= TRY IT =
Within the entries below, the lines from the one with "Definition replace (db" through the one with "let db := if Kind e =? kindWikiArticle then" are to be set down exactly, both ends kept.

(Dataset records)
————

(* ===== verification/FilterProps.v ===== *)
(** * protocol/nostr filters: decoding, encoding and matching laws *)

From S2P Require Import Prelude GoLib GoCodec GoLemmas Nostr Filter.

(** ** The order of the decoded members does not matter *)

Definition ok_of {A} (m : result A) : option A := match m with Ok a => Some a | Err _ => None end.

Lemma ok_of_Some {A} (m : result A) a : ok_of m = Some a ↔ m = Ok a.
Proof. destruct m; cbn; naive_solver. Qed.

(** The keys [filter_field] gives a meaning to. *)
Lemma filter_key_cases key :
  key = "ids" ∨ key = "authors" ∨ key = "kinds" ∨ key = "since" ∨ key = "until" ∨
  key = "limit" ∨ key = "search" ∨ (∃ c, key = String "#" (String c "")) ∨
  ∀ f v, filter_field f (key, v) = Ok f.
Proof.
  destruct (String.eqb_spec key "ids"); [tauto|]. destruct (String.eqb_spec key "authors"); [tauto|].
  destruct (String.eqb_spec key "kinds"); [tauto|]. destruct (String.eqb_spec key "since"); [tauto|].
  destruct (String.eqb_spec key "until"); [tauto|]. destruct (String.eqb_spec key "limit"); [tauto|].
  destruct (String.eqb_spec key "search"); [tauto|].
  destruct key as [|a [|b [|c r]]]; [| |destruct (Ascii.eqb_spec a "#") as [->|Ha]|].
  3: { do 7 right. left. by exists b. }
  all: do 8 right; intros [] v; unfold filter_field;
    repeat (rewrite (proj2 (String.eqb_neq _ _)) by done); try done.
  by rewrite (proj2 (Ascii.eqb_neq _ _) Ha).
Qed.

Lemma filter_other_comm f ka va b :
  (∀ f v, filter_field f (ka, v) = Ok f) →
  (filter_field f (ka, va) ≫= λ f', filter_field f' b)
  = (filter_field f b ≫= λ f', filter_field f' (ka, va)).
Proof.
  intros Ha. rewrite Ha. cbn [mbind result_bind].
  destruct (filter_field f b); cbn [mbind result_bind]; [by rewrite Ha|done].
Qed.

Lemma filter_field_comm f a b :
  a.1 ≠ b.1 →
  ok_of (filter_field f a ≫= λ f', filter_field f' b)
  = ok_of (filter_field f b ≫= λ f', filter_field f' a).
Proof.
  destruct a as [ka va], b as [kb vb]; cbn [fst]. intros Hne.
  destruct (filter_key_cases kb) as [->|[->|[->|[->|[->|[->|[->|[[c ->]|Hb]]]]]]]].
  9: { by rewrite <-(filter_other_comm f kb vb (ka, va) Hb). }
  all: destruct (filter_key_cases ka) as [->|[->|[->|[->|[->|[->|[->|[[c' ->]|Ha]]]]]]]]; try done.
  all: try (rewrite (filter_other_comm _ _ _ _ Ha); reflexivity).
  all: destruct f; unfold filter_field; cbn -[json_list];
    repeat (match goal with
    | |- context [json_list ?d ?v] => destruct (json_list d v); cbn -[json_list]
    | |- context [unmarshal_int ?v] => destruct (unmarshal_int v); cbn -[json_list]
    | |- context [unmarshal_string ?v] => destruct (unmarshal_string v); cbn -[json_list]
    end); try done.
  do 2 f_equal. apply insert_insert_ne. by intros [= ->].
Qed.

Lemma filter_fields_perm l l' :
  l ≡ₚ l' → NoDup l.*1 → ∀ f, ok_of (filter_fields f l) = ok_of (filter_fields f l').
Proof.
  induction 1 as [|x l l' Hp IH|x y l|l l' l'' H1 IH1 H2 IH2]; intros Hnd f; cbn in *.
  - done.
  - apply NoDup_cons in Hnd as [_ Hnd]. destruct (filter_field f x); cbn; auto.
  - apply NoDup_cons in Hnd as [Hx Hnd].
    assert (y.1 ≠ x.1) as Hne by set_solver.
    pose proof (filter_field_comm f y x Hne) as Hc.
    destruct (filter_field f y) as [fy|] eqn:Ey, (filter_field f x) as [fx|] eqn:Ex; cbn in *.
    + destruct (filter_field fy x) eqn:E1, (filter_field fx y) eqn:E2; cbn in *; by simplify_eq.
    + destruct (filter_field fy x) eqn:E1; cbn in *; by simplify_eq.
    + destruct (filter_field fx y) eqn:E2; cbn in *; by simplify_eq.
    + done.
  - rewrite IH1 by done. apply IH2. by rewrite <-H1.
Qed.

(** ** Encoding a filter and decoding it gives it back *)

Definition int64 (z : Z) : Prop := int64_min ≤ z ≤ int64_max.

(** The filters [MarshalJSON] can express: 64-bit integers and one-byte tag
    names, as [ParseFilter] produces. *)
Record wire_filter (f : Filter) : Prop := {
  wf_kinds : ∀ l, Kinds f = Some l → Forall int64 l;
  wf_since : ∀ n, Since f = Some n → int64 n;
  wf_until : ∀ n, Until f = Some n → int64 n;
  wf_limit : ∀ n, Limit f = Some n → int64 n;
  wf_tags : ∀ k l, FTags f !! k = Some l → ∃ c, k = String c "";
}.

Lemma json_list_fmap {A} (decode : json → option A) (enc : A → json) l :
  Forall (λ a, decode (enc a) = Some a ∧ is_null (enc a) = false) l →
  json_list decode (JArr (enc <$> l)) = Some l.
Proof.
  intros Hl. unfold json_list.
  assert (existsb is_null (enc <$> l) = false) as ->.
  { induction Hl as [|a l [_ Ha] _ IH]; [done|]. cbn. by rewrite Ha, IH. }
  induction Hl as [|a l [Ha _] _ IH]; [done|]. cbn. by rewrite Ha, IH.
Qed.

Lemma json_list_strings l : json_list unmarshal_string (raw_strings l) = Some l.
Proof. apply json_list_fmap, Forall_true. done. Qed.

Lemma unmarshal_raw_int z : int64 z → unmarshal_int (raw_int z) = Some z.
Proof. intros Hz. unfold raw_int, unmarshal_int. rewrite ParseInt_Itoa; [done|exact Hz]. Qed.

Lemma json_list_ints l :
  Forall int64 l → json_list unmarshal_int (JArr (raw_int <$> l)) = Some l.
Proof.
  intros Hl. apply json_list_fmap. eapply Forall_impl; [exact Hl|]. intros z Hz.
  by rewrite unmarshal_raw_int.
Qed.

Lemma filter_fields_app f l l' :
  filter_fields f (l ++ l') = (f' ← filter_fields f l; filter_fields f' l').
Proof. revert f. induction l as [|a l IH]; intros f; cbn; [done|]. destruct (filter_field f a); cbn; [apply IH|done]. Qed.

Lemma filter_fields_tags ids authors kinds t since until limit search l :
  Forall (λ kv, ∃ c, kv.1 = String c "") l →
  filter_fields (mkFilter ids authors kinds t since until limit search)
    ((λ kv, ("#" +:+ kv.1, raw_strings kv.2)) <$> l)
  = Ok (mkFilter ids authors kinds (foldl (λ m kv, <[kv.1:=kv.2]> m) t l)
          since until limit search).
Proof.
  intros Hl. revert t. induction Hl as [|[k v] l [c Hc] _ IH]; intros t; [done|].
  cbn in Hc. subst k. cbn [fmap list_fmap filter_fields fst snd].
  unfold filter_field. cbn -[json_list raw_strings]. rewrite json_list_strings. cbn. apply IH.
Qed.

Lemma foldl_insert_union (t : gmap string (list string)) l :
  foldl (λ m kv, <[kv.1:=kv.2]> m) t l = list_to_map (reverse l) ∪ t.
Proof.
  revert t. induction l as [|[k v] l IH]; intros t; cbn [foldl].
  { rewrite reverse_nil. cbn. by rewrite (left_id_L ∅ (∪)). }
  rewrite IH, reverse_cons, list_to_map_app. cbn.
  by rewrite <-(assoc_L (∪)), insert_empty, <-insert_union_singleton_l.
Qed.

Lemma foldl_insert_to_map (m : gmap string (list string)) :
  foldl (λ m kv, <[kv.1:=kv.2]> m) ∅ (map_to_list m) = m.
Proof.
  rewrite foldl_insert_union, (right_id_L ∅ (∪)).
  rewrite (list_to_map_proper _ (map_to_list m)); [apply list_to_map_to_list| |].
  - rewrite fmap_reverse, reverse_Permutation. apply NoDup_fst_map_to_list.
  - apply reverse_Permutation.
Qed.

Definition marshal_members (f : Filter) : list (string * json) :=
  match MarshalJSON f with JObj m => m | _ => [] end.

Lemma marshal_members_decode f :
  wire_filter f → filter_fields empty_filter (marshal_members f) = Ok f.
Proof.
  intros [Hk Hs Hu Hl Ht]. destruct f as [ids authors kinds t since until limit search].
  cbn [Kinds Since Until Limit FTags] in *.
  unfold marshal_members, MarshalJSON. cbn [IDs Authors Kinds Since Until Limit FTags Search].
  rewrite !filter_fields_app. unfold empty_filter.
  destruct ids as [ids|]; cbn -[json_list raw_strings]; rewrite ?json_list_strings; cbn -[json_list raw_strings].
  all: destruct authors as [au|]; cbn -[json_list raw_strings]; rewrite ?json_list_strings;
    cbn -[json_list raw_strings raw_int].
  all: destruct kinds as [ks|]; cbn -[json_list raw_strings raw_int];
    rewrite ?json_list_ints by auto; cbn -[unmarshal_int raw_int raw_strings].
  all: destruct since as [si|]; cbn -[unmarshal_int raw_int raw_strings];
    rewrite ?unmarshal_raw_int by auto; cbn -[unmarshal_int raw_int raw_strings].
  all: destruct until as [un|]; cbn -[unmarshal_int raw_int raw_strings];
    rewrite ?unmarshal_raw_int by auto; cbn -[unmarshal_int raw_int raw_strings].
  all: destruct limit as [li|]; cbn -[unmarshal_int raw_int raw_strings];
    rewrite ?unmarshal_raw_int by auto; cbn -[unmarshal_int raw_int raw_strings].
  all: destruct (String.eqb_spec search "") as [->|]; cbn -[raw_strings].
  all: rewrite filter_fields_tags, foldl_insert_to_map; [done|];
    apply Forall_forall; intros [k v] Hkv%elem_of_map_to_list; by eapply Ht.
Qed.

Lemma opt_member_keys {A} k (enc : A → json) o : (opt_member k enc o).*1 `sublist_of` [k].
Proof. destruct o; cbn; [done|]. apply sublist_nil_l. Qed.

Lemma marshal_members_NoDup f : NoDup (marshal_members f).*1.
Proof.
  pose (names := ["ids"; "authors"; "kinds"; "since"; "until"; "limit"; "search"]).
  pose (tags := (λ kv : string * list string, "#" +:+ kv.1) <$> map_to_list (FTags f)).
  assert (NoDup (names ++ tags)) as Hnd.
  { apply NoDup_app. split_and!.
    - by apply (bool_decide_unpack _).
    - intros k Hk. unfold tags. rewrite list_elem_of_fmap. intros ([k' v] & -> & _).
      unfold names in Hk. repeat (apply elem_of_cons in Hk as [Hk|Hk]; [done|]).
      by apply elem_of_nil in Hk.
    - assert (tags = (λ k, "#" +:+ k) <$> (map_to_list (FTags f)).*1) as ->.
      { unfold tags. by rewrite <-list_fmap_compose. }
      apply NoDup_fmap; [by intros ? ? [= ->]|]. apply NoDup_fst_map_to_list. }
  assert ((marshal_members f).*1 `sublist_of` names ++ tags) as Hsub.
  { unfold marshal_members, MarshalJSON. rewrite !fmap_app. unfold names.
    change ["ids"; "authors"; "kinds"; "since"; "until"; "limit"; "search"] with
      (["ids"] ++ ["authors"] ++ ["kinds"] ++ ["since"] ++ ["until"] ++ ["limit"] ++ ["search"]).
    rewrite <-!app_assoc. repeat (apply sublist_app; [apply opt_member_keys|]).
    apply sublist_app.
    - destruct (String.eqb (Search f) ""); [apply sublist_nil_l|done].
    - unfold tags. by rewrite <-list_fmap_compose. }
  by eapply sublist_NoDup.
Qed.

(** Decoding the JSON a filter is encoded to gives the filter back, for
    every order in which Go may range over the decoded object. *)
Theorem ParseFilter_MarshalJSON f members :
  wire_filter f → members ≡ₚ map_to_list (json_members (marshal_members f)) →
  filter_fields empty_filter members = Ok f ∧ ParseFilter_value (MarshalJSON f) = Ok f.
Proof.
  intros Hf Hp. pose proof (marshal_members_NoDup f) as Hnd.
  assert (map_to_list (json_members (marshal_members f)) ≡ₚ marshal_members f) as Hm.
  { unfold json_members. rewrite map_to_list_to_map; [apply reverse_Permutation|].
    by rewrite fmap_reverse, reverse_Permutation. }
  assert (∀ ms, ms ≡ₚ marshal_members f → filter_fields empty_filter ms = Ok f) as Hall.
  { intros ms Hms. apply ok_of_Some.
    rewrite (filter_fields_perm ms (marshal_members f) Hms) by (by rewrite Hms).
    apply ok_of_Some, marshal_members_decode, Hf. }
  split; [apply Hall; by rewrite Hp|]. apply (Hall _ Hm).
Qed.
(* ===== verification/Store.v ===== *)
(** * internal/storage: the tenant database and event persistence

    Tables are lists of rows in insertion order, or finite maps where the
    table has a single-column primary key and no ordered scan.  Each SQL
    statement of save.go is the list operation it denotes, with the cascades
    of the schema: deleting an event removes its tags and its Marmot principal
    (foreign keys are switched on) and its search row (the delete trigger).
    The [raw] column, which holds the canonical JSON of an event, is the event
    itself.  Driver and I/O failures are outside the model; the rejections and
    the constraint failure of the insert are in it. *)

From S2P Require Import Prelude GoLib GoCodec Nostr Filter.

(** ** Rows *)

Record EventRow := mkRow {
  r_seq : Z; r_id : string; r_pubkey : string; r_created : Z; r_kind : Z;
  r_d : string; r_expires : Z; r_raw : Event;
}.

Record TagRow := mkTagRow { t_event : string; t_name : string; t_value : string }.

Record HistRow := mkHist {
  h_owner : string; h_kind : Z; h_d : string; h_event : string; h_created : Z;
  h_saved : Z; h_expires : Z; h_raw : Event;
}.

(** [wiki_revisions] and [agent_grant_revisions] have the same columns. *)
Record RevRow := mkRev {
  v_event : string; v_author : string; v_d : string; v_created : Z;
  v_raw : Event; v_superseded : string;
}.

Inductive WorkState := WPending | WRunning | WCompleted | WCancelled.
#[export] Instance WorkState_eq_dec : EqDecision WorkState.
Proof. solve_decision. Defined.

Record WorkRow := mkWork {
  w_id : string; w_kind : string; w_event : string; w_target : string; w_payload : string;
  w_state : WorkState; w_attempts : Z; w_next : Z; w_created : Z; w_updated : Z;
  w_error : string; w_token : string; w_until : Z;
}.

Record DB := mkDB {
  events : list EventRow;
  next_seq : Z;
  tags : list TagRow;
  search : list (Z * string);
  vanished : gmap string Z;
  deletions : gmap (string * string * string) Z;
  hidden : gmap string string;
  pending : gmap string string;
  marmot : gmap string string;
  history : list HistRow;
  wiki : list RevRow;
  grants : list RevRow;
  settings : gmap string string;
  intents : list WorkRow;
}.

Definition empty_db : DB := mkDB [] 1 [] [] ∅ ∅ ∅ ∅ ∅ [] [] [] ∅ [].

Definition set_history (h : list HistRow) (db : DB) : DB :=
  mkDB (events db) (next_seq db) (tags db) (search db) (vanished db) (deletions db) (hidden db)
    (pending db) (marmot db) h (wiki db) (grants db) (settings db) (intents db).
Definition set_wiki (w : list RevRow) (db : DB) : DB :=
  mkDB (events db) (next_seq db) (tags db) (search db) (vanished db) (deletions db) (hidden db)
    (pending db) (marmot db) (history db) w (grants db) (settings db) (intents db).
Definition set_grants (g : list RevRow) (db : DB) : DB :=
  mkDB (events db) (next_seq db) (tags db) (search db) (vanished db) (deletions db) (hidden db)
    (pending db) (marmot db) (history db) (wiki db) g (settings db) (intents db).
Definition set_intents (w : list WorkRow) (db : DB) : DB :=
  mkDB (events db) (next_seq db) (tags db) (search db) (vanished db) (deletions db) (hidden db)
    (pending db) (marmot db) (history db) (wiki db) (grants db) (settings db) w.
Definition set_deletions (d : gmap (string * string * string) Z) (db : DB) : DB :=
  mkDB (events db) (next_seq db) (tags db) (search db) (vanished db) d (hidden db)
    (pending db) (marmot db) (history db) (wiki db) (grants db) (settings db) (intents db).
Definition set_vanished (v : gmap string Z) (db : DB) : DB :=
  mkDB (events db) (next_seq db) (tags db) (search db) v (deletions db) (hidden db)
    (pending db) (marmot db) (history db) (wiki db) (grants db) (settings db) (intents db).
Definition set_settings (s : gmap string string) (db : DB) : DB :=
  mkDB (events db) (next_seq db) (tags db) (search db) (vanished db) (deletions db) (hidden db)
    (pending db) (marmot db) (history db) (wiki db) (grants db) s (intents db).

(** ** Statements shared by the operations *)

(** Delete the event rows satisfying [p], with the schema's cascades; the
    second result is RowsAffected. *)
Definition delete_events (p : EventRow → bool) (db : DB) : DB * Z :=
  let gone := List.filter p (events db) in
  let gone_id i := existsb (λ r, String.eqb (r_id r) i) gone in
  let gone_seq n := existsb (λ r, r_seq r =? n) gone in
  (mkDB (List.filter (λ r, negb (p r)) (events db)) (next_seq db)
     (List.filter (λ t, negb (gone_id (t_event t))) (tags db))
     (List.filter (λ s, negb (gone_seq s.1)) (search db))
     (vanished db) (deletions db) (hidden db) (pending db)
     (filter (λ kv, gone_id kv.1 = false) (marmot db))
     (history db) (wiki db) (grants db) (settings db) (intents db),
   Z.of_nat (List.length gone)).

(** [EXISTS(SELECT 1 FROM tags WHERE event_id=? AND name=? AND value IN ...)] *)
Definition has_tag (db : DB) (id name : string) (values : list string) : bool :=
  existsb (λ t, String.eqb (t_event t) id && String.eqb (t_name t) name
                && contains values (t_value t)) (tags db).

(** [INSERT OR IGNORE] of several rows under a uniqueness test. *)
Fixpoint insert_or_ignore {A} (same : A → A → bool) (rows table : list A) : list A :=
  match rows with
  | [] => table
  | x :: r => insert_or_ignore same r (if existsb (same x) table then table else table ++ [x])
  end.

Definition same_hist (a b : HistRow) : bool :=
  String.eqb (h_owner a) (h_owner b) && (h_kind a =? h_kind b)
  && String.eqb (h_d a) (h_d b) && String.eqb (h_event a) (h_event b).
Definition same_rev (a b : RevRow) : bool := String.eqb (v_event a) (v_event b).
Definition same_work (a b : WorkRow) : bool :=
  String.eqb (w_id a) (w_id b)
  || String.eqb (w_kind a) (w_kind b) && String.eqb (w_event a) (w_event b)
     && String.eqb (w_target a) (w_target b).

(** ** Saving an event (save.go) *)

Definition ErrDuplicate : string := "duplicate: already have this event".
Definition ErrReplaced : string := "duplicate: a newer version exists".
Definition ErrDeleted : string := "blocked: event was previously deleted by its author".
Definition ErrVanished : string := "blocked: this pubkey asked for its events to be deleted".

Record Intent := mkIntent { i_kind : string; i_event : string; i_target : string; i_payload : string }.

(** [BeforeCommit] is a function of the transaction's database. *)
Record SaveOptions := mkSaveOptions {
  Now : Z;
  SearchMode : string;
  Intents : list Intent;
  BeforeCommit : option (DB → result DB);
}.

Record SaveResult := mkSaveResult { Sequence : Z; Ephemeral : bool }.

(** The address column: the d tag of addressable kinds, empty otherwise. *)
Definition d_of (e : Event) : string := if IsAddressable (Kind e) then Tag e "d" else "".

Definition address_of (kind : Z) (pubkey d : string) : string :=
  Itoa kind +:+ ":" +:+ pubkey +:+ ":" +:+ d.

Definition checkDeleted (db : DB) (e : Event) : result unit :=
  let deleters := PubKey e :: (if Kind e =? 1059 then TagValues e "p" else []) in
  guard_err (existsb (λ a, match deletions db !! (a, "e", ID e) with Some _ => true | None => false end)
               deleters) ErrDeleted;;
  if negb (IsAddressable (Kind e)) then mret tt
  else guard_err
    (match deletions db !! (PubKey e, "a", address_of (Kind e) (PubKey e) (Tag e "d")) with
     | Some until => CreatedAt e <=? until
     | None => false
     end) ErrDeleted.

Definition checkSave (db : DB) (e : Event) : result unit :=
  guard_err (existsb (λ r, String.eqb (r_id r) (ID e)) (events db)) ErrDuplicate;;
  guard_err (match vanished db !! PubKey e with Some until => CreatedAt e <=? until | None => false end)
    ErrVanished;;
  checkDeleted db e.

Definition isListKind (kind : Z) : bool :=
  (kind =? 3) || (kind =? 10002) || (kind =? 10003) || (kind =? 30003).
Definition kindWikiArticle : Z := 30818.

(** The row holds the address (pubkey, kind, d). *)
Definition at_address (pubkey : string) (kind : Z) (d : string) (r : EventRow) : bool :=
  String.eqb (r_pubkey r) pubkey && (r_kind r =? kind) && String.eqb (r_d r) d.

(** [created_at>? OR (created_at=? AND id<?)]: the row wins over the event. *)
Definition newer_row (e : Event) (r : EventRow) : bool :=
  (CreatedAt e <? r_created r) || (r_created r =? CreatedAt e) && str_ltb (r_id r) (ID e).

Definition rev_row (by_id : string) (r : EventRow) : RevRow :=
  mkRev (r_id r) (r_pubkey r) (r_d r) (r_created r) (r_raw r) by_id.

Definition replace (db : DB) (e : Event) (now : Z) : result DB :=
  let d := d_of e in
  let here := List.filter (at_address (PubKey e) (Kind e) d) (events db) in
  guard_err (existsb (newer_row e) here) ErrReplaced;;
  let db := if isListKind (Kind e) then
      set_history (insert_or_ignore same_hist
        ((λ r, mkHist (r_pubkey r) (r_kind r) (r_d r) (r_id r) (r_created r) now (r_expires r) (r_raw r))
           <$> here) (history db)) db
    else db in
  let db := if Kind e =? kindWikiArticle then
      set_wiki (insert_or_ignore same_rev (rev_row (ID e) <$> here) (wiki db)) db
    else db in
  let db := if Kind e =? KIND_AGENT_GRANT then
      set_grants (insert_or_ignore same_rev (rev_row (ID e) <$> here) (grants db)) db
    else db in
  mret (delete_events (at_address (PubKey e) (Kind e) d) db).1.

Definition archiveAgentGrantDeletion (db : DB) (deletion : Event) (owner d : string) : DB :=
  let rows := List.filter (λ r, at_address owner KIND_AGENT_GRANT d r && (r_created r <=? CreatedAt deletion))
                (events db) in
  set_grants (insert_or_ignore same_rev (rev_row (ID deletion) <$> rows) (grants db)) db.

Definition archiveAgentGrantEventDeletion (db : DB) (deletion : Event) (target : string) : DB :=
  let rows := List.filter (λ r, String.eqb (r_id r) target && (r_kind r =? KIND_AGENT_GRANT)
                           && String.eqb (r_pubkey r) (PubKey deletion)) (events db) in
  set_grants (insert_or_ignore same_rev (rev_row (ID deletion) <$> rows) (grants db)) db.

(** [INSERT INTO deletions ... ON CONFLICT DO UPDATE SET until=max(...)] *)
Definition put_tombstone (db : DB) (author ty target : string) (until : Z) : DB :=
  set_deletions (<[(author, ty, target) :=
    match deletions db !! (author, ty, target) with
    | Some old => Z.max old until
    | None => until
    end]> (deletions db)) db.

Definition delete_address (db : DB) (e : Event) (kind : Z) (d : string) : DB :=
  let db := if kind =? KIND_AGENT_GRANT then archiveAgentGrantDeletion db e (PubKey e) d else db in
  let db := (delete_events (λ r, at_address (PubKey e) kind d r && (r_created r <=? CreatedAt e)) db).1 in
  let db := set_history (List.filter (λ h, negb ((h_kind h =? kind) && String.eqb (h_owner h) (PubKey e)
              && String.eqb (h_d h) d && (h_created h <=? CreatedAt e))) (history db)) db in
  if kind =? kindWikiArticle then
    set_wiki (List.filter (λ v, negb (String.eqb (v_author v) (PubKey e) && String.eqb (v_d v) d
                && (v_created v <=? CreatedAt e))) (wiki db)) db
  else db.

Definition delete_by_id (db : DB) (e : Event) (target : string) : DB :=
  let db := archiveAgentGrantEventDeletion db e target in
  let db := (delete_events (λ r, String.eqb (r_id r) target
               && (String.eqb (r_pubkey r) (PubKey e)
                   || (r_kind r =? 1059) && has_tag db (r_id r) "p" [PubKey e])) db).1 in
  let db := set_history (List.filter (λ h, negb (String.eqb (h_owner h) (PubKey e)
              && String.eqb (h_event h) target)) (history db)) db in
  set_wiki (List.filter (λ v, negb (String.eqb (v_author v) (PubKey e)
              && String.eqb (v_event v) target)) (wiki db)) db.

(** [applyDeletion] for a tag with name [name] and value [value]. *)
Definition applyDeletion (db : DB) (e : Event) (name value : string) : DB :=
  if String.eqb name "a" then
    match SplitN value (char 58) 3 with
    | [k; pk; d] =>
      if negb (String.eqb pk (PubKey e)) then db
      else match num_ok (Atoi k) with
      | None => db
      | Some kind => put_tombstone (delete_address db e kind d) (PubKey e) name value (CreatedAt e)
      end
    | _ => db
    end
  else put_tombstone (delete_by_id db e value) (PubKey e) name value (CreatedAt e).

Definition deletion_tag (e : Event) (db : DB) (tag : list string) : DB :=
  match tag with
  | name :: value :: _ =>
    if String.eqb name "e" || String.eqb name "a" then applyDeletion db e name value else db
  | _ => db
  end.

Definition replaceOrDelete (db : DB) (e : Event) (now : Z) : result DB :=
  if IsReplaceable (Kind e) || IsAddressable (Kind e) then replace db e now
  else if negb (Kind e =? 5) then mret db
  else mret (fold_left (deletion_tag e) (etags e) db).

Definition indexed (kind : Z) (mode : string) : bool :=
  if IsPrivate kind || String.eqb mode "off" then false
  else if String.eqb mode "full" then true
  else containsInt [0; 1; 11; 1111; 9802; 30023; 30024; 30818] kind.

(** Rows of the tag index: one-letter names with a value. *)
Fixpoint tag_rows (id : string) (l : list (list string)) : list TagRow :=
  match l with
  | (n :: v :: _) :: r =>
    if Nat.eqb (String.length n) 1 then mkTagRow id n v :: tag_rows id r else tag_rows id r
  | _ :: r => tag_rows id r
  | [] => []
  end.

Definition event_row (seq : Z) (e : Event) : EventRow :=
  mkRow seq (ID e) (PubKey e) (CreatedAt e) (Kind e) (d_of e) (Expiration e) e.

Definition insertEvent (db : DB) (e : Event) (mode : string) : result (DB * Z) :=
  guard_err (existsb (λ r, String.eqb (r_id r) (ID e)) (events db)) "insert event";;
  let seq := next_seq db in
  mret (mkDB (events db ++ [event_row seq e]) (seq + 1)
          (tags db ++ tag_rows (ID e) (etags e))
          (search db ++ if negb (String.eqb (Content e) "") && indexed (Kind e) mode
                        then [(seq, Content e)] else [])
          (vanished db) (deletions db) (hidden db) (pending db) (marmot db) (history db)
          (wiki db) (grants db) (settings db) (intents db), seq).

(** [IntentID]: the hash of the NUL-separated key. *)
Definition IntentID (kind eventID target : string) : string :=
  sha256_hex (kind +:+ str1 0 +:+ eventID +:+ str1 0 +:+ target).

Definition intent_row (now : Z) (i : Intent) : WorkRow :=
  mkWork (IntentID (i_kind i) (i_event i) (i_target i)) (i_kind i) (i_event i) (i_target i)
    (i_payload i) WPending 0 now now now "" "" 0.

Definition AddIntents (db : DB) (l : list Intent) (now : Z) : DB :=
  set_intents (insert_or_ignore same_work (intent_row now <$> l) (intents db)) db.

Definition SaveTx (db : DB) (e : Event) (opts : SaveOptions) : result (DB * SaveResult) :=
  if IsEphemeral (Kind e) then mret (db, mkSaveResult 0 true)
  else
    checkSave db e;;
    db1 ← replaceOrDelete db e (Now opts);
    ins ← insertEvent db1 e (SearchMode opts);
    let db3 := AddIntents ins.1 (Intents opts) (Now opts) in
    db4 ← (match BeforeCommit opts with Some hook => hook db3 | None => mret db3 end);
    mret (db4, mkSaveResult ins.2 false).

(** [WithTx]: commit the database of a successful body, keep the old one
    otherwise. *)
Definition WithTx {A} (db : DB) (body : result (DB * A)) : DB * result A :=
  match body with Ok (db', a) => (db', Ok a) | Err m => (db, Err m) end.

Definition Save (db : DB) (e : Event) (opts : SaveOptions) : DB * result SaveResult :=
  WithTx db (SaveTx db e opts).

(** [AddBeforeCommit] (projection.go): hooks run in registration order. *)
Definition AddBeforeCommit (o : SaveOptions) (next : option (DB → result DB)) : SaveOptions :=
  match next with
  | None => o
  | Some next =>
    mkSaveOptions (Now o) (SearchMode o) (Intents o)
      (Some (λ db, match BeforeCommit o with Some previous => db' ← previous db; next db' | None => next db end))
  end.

————

= TASK RESULT =
Definition replace (db : DB) (e : Event) (now : Z) : result DB :=
  let d := d_of e in
  let here := List.filter (at_address (PubKey e) (Kind e) d) (events db) in
  guard_err (existsb (newer_row e) here) ErrReplaced;;
  let db := if isListKind (Kind e) then
      set_history (insert_or_ignore same_hist
        ((λ r, mkHist (r_pubkey r) (r_kind r) (r_d r) (r_id r) (r_created r) now (r_expires r) (r_raw r))
           <$> here) (history db)) db
    else db in
  let db := if Kind e =? kindWikiArticle then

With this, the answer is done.